What the task requires ▸ Where the records below reach the line containing "dec_of_nonneg (Z.of_nat SCHEDULE_MAX_CANDIDATES)", start transcribing, and end with the line containing "Definition is_array (v", exactly and with nothing else added.

Dataset records ▸
━━━━━━━━━━━━━━━━

(* ===== verification/A2A.v ===== *)
(** The agent-to-agent protocol: packages/core/src/a2a.ts.

    Payloads are untrusted JSON, so the validators and type guards run on
    [jval]; a property read of [undefined] or [null] throws a [TypeError] as it
    does at run time.  A protocol block that has passed the guards is the
    record [A2AProtocolBlock]. *)
From S2P Require Import Prelude Utf8 JsNumber Json JsDate.

Definition A2A_CONTENT_TYPE : jstr := js "application/vnd.nexusinbox.a2a+json; v=1".
Definition A2A_CURRENT_VERSION : Z := 1.
Definition SCHEDULE_MAX_CANDIDATES : nat := 20.
Definition SCHEDULE_MAX_CANDIDATE_DURATION_HOURS : Z := 24.

Definition MAX_TASK_TITLE_LEN : nat := 200.
Definition MAX_TASK_DESCRIPTION_LEN : nat := 4000.
Definition MAX_TASK_RESULT_LEN : nat := 4000.
Definition MAX_TASK_NOTE_LEN : nat := 2000.
Definition VALID_TASK_PRIORITIES : list jstr := [js "high"; js "normal"; js "low"].

(** ** Data *)

Inductive A2AProtocolType := schedule_negotiation | task_delegation.
Inductive A2AProtocolAction := propose | accept | decline | counter | delegate | complete.

#[global] Instance type_eq_dec : EqDecision A2AProtocolType.
Proof. solve_decision. Defined.
#[global] Instance action_eq_dec : EqDecision A2AProtocolAction.
Proof. solve_decision. Defined.

Definition type_name (t : A2AProtocolType) : jstr :=
  match t with
  | schedule_negotiation => js "schedule_negotiation"
  | task_delegation => js "task_delegation"
  end.

Definition action_name (a : A2AProtocolAction) : jstr :=
  match a with
  | propose => js "propose" | accept => js "accept" | decline => js "decline"
  | counter => js "counter" | delegate => js "delegate" | complete => js "complete"
  end.

Record A2AProtocolBlock := ProtocolBlock {
  block_id : jstr;
  block_type : A2AProtocolType;
  block_action : A2AProtocolAction;
  block_reply_to : option jstr;
  block_payload : jval
}.

Record ParsedMessageBody := ParsedBody {
  body : jstr;
  protocol : option jval;
  parse_error : bool
}.

Definition A2AValidationError (message : jstr) : jserror :=
  JsError (js "A2AValidationError") message.

(** ** Timestamps *)

Section host.
Context `{Host}.

Definition isValidIso8601WithTimezone (value : jval) : bool :=
  match value with
  | JStr s => ISO8601_WITH_TZ s && match date_parse s with Some _ => true | None => false end
  | _ => false
  end.

(** [Date.parse(v)] where [v] has been checked to be a string. *)
Definition date_parse_val (v : jval) : option Z :=
  match v with JStr s => date_parse s | _ => None end.

(** [a < b] on time values; false when either is [NaN]. *)
Definition time_ltb (a b : option Z) : bool :=
  match a, b with Some a, Some b => a <? b | _, _ => false end.

(** [b - a > limit] on time values. *)
Definition time_span_gt (a b : option Z) (limit : Z) : bool :=
  match a, b with Some a, Some b => limit <? b - a | _, _ => false end.

(** ** schedule_negotiation validators *)

Definition candidate_label (idx : nat) : jstr :=
  js "candidate[" ++ dec_of_nonneg (Z.of_nat idx) ++ js "]".

Definition assertValidCandidate (idx : nat) (c : jval) : res unit :=
  start ← jprop c (js "start");
  throw_if (negb (isValidIso8601WithTimezone start))
    (A2AValidationError (candidate_label idx ++ js ".start must be ISO 8601 with timezone (Z or ±HH:MM)")) ;;
  end_ ← jprop c (js "end");
  throw_if (negb (isValidIso8601WithTimezone end_))
    (A2AValidationError (candidate_label idx ++ js ".end must be ISO 8601 with timezone (Z or ±HH:MM)")) ;;
  let startMs := date_parse_val start in
  let endMs := date_parse_val end_ in
  throw_if (negb (time_ltb startMs endMs))
    (A2AValidationError (candidate_label idx ++ js ".end must be strictly after start")) ;;
  let maxDurationMs := SCHEDULE_MAX_CANDIDATE_DURATION_HOURS * 3600 * 1000 in
  throw_if (time_span_gt startMs endMs maxDurationMs)
    (A2AValidationError (candidate_label idx ++ js " exceeds "
       ++ dec_of_nonneg SCHEDULE_MAX_CANDIDATE_DURATION_HOURS ++ js "h duration limit")).

Definition assertValidCandidateList (candidates : jval) (label : jstr) : res unit :=
  match candidates with
  | JArr l =>
    throw_if (length l <? 1)%nat (A2AValidationError (label ++ js " must contain at least one candidate")) ;;
    throw_if (SCHEDULE_MAX_CANDIDATES <? length l)%nat
      (A2AValidationError (label ++ js " may contain at most "
         ++ dec_of_nonneg (Z.of_nat SCHEDULE_MAX_CANDIDATES) ++ js " candidates")) ;;
    res_iteri assertValidCandidate 0 l
  | _ => Throw (A2AValidationError (label ++ js " must be an array"))
  end.

(** [typeof v !== "string" || v.trim().length === 0]. *)
Definition blank_or_not_string (v : jval) : bool :=
  match v with JStr s => negb (truthy_str (trim s)) | _ => true end.

Definition is_array (v : jval) : bool := match v with JArr _ => true | _ => false end.

Definition assertValidProposePayload (p : jval) : res unit :=
  event_title ← jprop p (js "event_title");
  throw_if (blank_or_not_string event_title) (A2AValidationError (js "propose.event_title is required")) ;;
  candidates ← jprop p (js "candidates");
  assertValidCandidateList candidates (js "propose.candidates") ;;
  required_participants ← jprop p (js "required_participants");
  throw_if (negb (is_array required_participants))
    (A2AValidationError (js "propose.required_participants must be an array")) ;;
  response_deadline ← jprop p (js "response_deadline");
  throw_if (negb (is_undefined response_deadline) && negb (isValidIso8601WithTimezone response_deadline))
    (A2AValidationError (js "propose.response_deadline must be ISO 8601 with timezone when present")).

Definition assertValidScheduleAcceptPayload (p : jval) : res unit :=
  if negb (is_object p) then Throw (A2AValidationError (js "accept.selected_candidate is required"))
  else
    selected_candidate ← jprop p (js "selected_candidate");
    throw_if (negb (jtruthy selected_candidate))
      (A2AValidationError (js "accept.selected_candidate is required")) ;;
    assertValidCandidate 0 selected_candidate.

Definition assertValidReasonOnlyPayload (p : jval) (label : jstr) : res unit :=
  if jtruthy p then
    reason ← jprop p (js "reason");
    throw_if (negb (is_undefined reason) && negb (is_string reason))
      (A2AValidationError (label ++ js ".reason must be a string when present"))
  else Ok tt.

Definition assertValidCounterPayload (p : jval) : res unit :=
  candidates ← jprop p (js "candidates");
  assertValidCandidateList candidates (js "counter.candidates") ;;
  reason ← jprop p (js "reason");
  throw_if (negb (is_undefined reason) && negb (is_string reason))
    (A2AValidationError (js "counter.reason must be a string when present")).

(** ** task_delegation validators *)

(** An optional string of at most [max] units. *)
Definition assertOptionalText (v : jval) (label : jstr) (max : nat) : res unit :=
  match v with
  | JUndef => Ok tt
  | JStr s =>
    throw_if (max <? length s)%nat
      (A2AValidationError (label ++ js " must be ≤ " ++ dec_of_nonneg (Z.of_nat max) ++ js " characters"))
  | _ => Throw (A2AValidationError (label ++ js " must be a string when present"))
  end.

Definition assertValidDelegatePayload (p : jval) : res unit :=
  title ← jprop p (js "title");
  throw_if (blank_or_not_string title) (A2AValidationError (js "delegate.title is required")) ;;
  throw_if (match title with JStr s => (MAX_TASK_TITLE_LEN <? length s)%nat | _ => false end)
    (A2AValidationError (js "delegate.title must be ≤ "
       ++ dec_of_nonneg (Z.of_nat MAX_TASK_TITLE_LEN) ++ js " characters")) ;;
  description ← jprop p (js "description");
  assertOptionalText description (js "delegate.description") MAX_TASK_DESCRIPTION_LEN ;;
  due_date ← jprop p (js "due_date");
  throw_if (negb (is_undefined due_date) && negb (isValidIso8601WithTimezone due_date))
    (A2AValidationError (js "delegate.due_date must be ISO 8601 with timezone when present")) ;;
  priority ← jprop p (js "priority");
  throw_if (negb (is_undefined priority) && negb (existsb (jis priority) VALID_TASK_PRIORITIES))
    (A2AValidationError (js "delegate.priority must be one of " ++ join_with (js ", ") VALID_TASK_PRIORITIES)).

Definition assertValidTaskAcceptPayload (p : jval) : res unit :=
  if jtruthy p then
    note ← jprop p (js "note");
    assertOptionalText note (js "accept.note") MAX_TASK_NOTE_LEN
  else Ok tt.

Definition assertValidCompletePayload (p : jval) : res unit :=
  if jtruthy p then
    result ← jprop p (js "result");
    assertOptionalText result (js "complete.result") MAX_TASK_RESULT_LEN
  else Ok tt.

(** ** Dispatch *)

Definition assertValidScheduleNegotiationPayload (action : A2AProtocolAction) (payload : jval) : res unit :=
  match action with
  | propose => assertValidProposePayload payload
  | accept => assertValidScheduleAcceptPayload payload
  | decline => assertValidReasonOnlyPayload payload (js "schedule decline")
  | counter => assertValidCounterPayload payload
  | delegate | complete =>
    Throw (A2AValidationError (js "action " ++ [34] ++ action_name action ++ [34]
                               ++ js " is not valid for schedule_negotiation"))
  end.

Definition assertValidTaskDelegationPayload (action : A2AProtocolAction) (payload : jval) : res unit :=
  match action with
  | delegate => assertValidDelegatePayload payload
  | accept => assertValidTaskAcceptPayload payload
  | decline => assertValidReasonOnlyPayload payload (js "task decline")
  | complete => assertValidCompletePayload payload
  | propose | counter =>
    Throw (A2AValidationError (js "action " ++ [34] ++ action_name action ++ [34]
                               ++ js " is not valid for task_delegation"))
  end.

Definition assertValidA2APayload (block : A2AProtocolBlock) : res unit :=
  match block_type block with
  | schedule_negotiation => assertValidScheduleNegotiationPayload (block_action block) (block_payload block)
  | task_delegation => assertValidTaskDelegationPayload (block_action block) (block_payload block)
  end.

━━━━━━━━━━━━━━━━

Exercise output ▸
         ++ dec_of_nonneg (Z.of_nat SCHEDULE_MAX_CANDIDATES) ++ js " candidates")) ;;
    res_iteri assertValidCandidate 0 l
  | _ => Throw (A2AValidationError (label ++ js " must be an array"))
  end.

(** [typeof v !== "string" || v.trim().length === 0]. *)
Definition blank_or_not_string (v : jval) : bool :=
  match v with JStr s => negb (truthy_str (trim s)) | _ => true end.

Definition is_array (v : jval) : bool := match v with JArr _ => true | _ => false end.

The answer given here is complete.